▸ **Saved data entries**
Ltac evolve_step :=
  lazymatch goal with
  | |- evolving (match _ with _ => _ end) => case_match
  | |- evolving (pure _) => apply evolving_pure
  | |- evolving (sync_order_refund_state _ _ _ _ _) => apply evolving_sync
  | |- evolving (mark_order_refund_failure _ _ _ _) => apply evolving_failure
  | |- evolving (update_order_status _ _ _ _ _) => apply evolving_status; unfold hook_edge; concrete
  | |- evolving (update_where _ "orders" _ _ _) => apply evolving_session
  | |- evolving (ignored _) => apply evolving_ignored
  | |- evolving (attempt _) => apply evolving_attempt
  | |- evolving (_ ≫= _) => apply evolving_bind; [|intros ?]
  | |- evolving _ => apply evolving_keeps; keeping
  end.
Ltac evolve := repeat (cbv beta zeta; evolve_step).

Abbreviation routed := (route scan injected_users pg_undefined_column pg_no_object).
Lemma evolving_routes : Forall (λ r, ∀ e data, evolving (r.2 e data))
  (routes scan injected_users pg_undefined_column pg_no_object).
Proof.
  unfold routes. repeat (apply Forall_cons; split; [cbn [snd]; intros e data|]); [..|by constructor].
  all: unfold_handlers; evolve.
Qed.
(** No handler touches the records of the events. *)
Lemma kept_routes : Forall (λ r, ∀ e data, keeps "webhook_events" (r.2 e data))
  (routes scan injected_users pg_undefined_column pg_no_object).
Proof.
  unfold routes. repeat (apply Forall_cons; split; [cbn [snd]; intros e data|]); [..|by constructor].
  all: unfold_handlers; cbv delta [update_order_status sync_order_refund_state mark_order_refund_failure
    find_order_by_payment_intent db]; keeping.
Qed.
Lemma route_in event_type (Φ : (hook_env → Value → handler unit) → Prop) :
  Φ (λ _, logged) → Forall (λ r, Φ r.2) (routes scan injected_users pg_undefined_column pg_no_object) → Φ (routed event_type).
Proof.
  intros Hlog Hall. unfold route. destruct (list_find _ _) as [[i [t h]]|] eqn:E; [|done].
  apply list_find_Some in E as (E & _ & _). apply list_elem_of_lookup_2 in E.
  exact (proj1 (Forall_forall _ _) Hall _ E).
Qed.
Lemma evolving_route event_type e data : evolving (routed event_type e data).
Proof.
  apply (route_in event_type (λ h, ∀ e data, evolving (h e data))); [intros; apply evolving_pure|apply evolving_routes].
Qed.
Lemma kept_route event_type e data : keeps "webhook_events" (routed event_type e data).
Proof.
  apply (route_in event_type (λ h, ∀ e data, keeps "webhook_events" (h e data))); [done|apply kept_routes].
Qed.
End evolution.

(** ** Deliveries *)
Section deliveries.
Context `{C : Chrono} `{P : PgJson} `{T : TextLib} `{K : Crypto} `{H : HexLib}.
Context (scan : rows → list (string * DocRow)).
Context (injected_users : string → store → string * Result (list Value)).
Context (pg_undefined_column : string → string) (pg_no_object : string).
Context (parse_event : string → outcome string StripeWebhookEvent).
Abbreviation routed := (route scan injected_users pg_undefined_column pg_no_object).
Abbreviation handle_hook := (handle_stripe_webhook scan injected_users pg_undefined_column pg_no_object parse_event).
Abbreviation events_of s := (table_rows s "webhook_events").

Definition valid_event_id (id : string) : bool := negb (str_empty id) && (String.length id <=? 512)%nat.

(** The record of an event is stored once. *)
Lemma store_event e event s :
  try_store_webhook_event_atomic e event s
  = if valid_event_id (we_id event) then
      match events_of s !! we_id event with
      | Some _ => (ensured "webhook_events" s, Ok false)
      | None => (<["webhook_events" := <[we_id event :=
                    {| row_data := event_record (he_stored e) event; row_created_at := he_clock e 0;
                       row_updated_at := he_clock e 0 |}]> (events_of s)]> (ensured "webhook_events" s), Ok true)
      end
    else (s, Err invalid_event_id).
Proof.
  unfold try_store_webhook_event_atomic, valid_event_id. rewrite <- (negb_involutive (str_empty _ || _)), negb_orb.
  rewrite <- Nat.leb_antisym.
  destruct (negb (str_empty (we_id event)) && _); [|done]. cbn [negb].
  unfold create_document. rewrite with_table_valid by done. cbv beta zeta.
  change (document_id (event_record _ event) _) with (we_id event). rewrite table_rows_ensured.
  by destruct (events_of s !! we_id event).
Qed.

▸ **Exercise objective**
Show all lines in the records above that hold "zeta".

▸ **Problem solution**
Ltac evolve := repeat (cbv beta zeta; evolve_step).
  unfold create_document. rewrite with_table_valid by done. cbv beta zeta.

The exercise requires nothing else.